Still, nearly 10 percent of all drivers and/or their passengers fail to heed the warnings. The numbers illustrate just how foolhardy that is:

  • The odds of dying from an asteroid impact are one in 74,814,414; the odds of dying in a skydiving accident are one in 133,000; the odds of dying while scuba diving are one in 6,098; but the odds of dying in a vehicular crash when you’re not wearing a seatbelt are one in two.
  • Between 2010 and 2014, more than half of all passenger vehicle occupants killed in crashes weren’t wearing seatbelts: 57 percent of the occupants killed in that span between the ages of 13 and 34 weren’t buckled up; and 58 percent of those occupants killed who were seated in the back seat of vehicles weren’t buckled.
  • 26,000 truck drivers and/or their passengers were injured in crashes in 2012, while 700 more died in crashes. Experts estimated that buckling up could have saved up to 40 percent of the unbelted truck drivers/passengers.
  • Approximately 65 percent of on-the-job deaths of truck drivers in 2012 were the result of crashes.
  • More than one in three truck drivers will have a serious crash during their career, and one in six will have two or more such crashes. But research in 2012 showed that one in six truck drivers at the time typically did not use their seat belts. More than one in three truck drivers who died in crashes in 2012 weren’t buckled up.

Trucker drivers should lead by example

So, how can professional drivers help the cause behind the Click It or Ticket campaign?

For starters, they can make sure they always use their seat belts, even when riding as a passenger. Beyond that, they can encourage co-workers and other drivers they meet along the highways to do that same.

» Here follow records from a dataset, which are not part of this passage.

Lemma cleared_empty (m : Machine) :
  timers_inv m →
  pending (clear_ref (timeoutRef (app m))
             (clear_ref (intervalRef (app m)) (timers m))) = ∅.
Proof.
  intros (H1 & _). apply map_eq. intros i.
  rewrite lookup_empty, !lookup_clear_ref.
  repeat case_decide; try done.
  destruct (pending (timers m) !! i) as [t|] eqn:E; [|done].
  destruct (H1 i t E) as (_ & _ & [[_ ?]|[_ ?]]); done.
Qed.

Lemma timers_inv_rollDice (m : Machine) : timers_inv m → timers_inv (rollDice m).
Proof.
  intros Hinv.
  destruct (decide (incomplete (tasks (app m)) = [])) as [He|Hne].
  { apply (timers_inv_same m); [|done]. rewrite (rollDice_empty m He).
    by repeat split. }
  pose proof (cleared_empty m Hinv) as Hempty.
  destruct (rollDice_schedules m Hne) as (Ha & Hp & Hn & Hr & Hs & Hsup).
  rewrite Hempty in Hp. rewrite !next_id_clear_ref in Ha, Hp, Hn.
  destruct Hinv as (H1 & H2 & H3 & H4 & H5 & H6).
  assert (Hold : ∀ o, o ∈ pending_owner (timeoutRef (app m))
                          (clear_ref (intervalRef (app m)) (timers m)) →
                      o = rolls m ∧ rolls m ∉ settled m ++ superseded m).
  { intros o. unfold pending_owner.
    destruct (timeoutRef (app m)) as [j|] eqn:Ej; [|by intros ?%not_elem_of_nil].
    rewrite lookup_clear_ref. case_decide as Ei; [by intros ?%not_elem_of_nil|].
    destruct (pending (timers m) !! j) as [t|] eqn:Et; [|by intros ?%not_elem_of_nil].
    intros ->%list_elem_of_singleton.
    destruct (H1 j t Et) as (_ & Ho & [[_ Hk]|[Hk _]]). { by destruct Ei. }
    split; [done|]. apply H3. by exists j, t. }
  unfold timers_inv. rewrite Ha, Hp, Hn, Hr, Hs, Hsup. cbn.
  split; [|split; [|split; [|split; [|split]]]].
  - intros i t Hi.
    apply lookup_insert_Some in Hi as [[<- <-]|[Hne1 Hi]].
    { split; [lia|]. split; [done|]. right. by split. }
    apply lookup_insert_Some in Hi as [[<- <-]|[_ Hi]].
    { split; [lia|]. split; [done|]. left. by split. }
    by rewrite lookup_empty in Hi.
  - intros o [Ho|[Ho|Ho]%elem_of_app]%elem_of_app.
    + specialize (H2 o). rewrite elem_of_app in H2. specialize (H2 (or_introl Ho)). lia.
    + destruct (Hold o Ho) as [-> _]. lia.
    + specialize (H2 o). rewrite elem_of_app in H2. specialize (H2 (or_intror Ho)). lia.
  - intros _ [Ho|[Ho|Ho]%elem_of_app]%elem_of_app.
    + specialize (H2 (S (rolls m))). rewrite elem_of_app in H2.
      specialize (H2 (or_introl Ho)). lia.
    + destruct (Hold _ Ho) as [E _]. lia.
    + specialize (H2 (S (rolls m))). rewrite elem_of_app in H2.
      specialize (H2 (or_intror Ho)). lia.
  - done.
  - intros o [Ho|Ho]%elem_of_app; [|by apply H5].
    destruct (Hold o Ho) as [-> Hn']. intros Hin. apply Hn'.
    apply elem_of_app. by left.
  - intros i [= <-] [= Heq]. lia.
Qed.

Lemma timers_inv_preview_tick (i r : nat) (m : Machine) :
  timers_inv m → timers_inv (preview_tick i r m).
Proof.
  apply timers_inv_same. unfold preview_tick.
  by destruct (pending (timers m) !! i) as [[[] ? ?]|].
Qed.

Lemma timers_inv_settle (i draw : nat) (m : Machine) :
  timers_inv m → timers_inv (settle i draw m).
Proof.
  intros Hinv. unfold settle.
  destruct (pending (timers m) !! i) as [[[] avail o]|] eqn:E; try done.
  destruct Hinv as (H1 & H2 & H3 & H4 & H5 & H6).
  destruct (H1 i _ E) as (Hlt & Ho & [[Hk _]|[_ Href]]); [done|].
  cbn in Ho. subst o.
  assert (Hfresh : rolls m ∉ settled m ++ superseded m).
  { apply H3. eexists i, _. split; [exact E|done]. }
  unfold timers_inv. cbn.
  split; [|split; [|split; [|split; [|split]]]].
  - intros j t. rewrite lookup_clear_ref. case_decide; [done|].
    rewrite lookup_clear. case_decide; [done|]. intros Hj.
    destruct (H1 j t Hj) as (? & ? & Hcase). rewrite next_id_clear_ref. cbn.
    repeat split; done.
  - intros o' [->|Ho']%elem_of_cons; [lia|]. by apply H2.
  - intros (j & t & Hj & Hk).
    rewrite lookup_clear_ref in Hj. case_decide; [done|].
    rewrite lookup_clear in Hj. case_decide as Hij; [done|].
    exfalso.
    destruct (H1 j t Hj) as (_ & _ & [[Hk' _]|[_ Href']]); [congruence|].
    apply Hij. congruence.
  - apply NoDup_cons. split; [|done]. intros Hin. apply Hfresh.
    apply elem_of_app. by left.
  - intros o' Ho' [->|Hin]%elem_of_cons; [|by apply (H5 o')].
    apply Hfresh. apply elem_of_app. by right.
  - done.
Qed.

Lemma timers_inv_initial : timers_inv initial_machine.
Proof.
  unfold timers_inv. cbn. split; [|split; [|split; [|split; [|split]]]].
  - intros i t. by rewrite lookup_empty.
  - by intros o ?%not_elem_of_nil.
  - by intros _ ?%not_elem_of_nil.
  - constructor.
  - by intros o ?%not_elem_of_nil.
  - done.
Qed.

Lemma same_timing_on_app (f : App → App) (m : Machine) :
  intervalRef (f (app m)) = intervalRef (app m) →
  timeoutRef (f (app m)) = timeoutRef (app m) →
  same_timing m (on_app f m).
Proof. intros. by repeat split. Qed.

Lemma addTask_refs (n1 n2 : Z) (a : App) :
  intervalRef (addTask n1 n2 a) = intervalRef a
  ∧ timeoutRef (addTask n1 n2 a) = timeoutRef a.
Proof. unfold addTask. by case_match. Qed.

Lemma toggleDone_refs (i : jsstring) (a : App) :
  intervalRef (toggleDone i a) = intervalRef a
  ∧ timeoutRef (toggleDone i a) = timeoutRef a.
Proof. unfold toggleDone. by repeat case_match. Qed.

Lemma deleteTask_refs (i : jsstring) (c : bool) (a : App) :
  intervalRef (deleteTask i c a) = intervalRef a
  ∧ timeoutRef (deleteTask i c a) = timeoutRef a.
Proof. by destruct c. Qed.

Lemma step_timers_inv (e : Event) (w w' : World) :
  step e w = Some w' → timers_inv (machine w) → timers_inv (machine w').
Proof.
  destruct w as [m be].
  destruct e; cbn [step machine backend]; try (intros [= <-]; cbn [machine]).
  - by apply timers_inv_same, same_timing_on_app.
  - by apply timers_inv_same, same_timing_on_app.
  - by apply timers_inv_same, same_timing_on_app.
  - by apply timers_inv_same, same_timing_on_app.
  - apply timers_inv_same, same_timing_on_app; apply addTask_refs.
  - apply timers_inv_same, same_timing_on_app; apply toggleDone_refs.
  - apply timers_inv_same, same_timing_on_app; apply deleteTask_refs.
  - apply timers_inv_rollDice.
  - apply timers_inv_preview_tick.
  - apply timers_inv_settle.
  - done.
  - destruct (loadTasks be (app m)) as [a|] eqn:E; [|done].
    intros [= <-]. cbn [machine].
    destruct (loadTasks_cases _ _ _ E) as [->|(raw & ts & _ & _ & ->)];
      by apply timers_inv_same.
  - done.
Qed.

Lemma run_timers_inv (es : list Event) (w0 w : World) :
  timers_inv (machine w0) → run es w0 = Some w → timers_inv (machine w).
Proof.
  revert w0. induction es as [|e es IH]; intros w0 Hinv; cbn [run].
  { by intros [= <-]. }
  destruct (step e w0) as [w1|] eqn:E; [|done].
  apply IH. by apply (step_timers_inv e w0).
Qed.

(** X22.  In every reachable state all pending timers belong to one roll, the
    last one that scheduled timers; a roll whose settle timer was cleared
    by a later roll never writes its result, and no roll writes twice.
    A roll that finds incomplete tasks clears the timers of the two refs
    before it schedules its own: afterwards the queue holds exactly its
    interval and its timeout, every timer pending before is gone, and the
    roll that owned a pending settle timer is recorded as superseded.  (A
    roll that finds no incomplete task schedules nothing and touches no
    timer.)  Runs are defined whenever the start-up payload is not an array
    of something else than task records and the creation times are safe
    integers. *)
Theorem rolls_never_overlap (be : AsyncStorageT) (es : list Event) :
  (∀ w, run es (initial_world be) = Some w →
     let m := machine w in
     let avail := incomplete (tasks (app m)) in
     (∀ i j t u, pending (timers m) !! i = Some t →
                 pending (timers m) !! j = Some u → owner t = owner u)
     ∧ (∀ o, o ∈ superseded m → o ∉ settled m)
     ∧ NoDup (settled m)
     ∧ (avail ≠ [] →
        pending (timers (rollDice m))
        = <[S (next_id (timers m)) := mkTimer Timeout avail (S (rolls m))]>
            (<[next_id (timers m) := mkTimer Interval avail (S (rolls m))]> ∅)
        ∧ ∀ i t, pending (timers m) !! i = Some t →
            pending (timers (rollDice m)) !! i = None
            ∧ owner t ≠ S (rolls m)
            ∧ (kind t = Timeout → owner t ∈ superseded (rollDice m))))
  ∧ (in_model (items be !! STORAGE_KEY) → Forall clock_ok es →
     ∃ w, run es (initial_world be) = Some w).
Proof.
  split; [|apply run_defined_initial].
  intros w Hrun m avail.
  pose proof (run_timers_inv es (initial_world be) w timers_inv_initial Hrun) as Hinv.
  fold m in Hinv. pose proof Hinv as (H1 & H2 & H3 & H4 & H5 & H6).
  split; [|split; [done|split; [done|]]].
  - intros i j t u Hi Hj.
    destruct (H1 i t Hi) as (_ & -> & _). by destruct (H1 j u Hj) as (_ & -> & _).
  - intros Hne.
    destruct (rollDice_schedules m Hne) as (_ & Hp & _ & _ & _ & Hsup).
    rewrite (cleared_empty m Hinv), !next_id_clear_ref in Hp.
    split; [exact Hp|]. intros i t Hi.
    destruct (H1 i t Hi) as (Hlt & Ho & Hcase).
    split; [|split; [lia|]].
    + rewrite Hp, !lookup_insert_ne, lookup_empty by lia. done.
    + intros Hk. destruct Hcase as [[Hk' _]|[_ Href]]; [congruence|].
      rewrite Hsup, Href. apply elem_of_app. left. unfold pending_owner.
      rewrite lookup_clear_ref, decide_False, Hi; [by left|].
      intros Heq. by apply (H6 i).
Qed.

Trucking companies, too, can play an important role in increasing seat belt compliance by:

  • Committing to driver safety programs at the highest level of leadership
  • Establishing and enforce driver safety policies, including requiring everyone in the truck to buckle up
  • Involving workers in decisions about how to put seat belt programs in place
  • Promoting seat belt use in training and safety meetings
     

Such efforts actually work. In 2016, the use of seat belts in passenger vehicles saved an estimated 14,668 lives of vehicle occupants ages five and older. And the Click It or Ticket campaign justifiably can claim at least some of the credit for that. 

So, over the next couple of weeks, as commercial drivers see the Click It or Ticket advisories on electronic highway signs or on bill boards, as they see officers on the side of the road writing tickets (perhaps for seatbelt violations), and as they interact with other drivers, they can make a special effort to communicate their approval of seatbelt law compliance. Whether it’s with a couple of short horn blasts as you pass an officer issuing a ticket or a simple word of encouragement to another driver over a cup of coffee, individual drivers can participate in the campaign. And they can make a difference.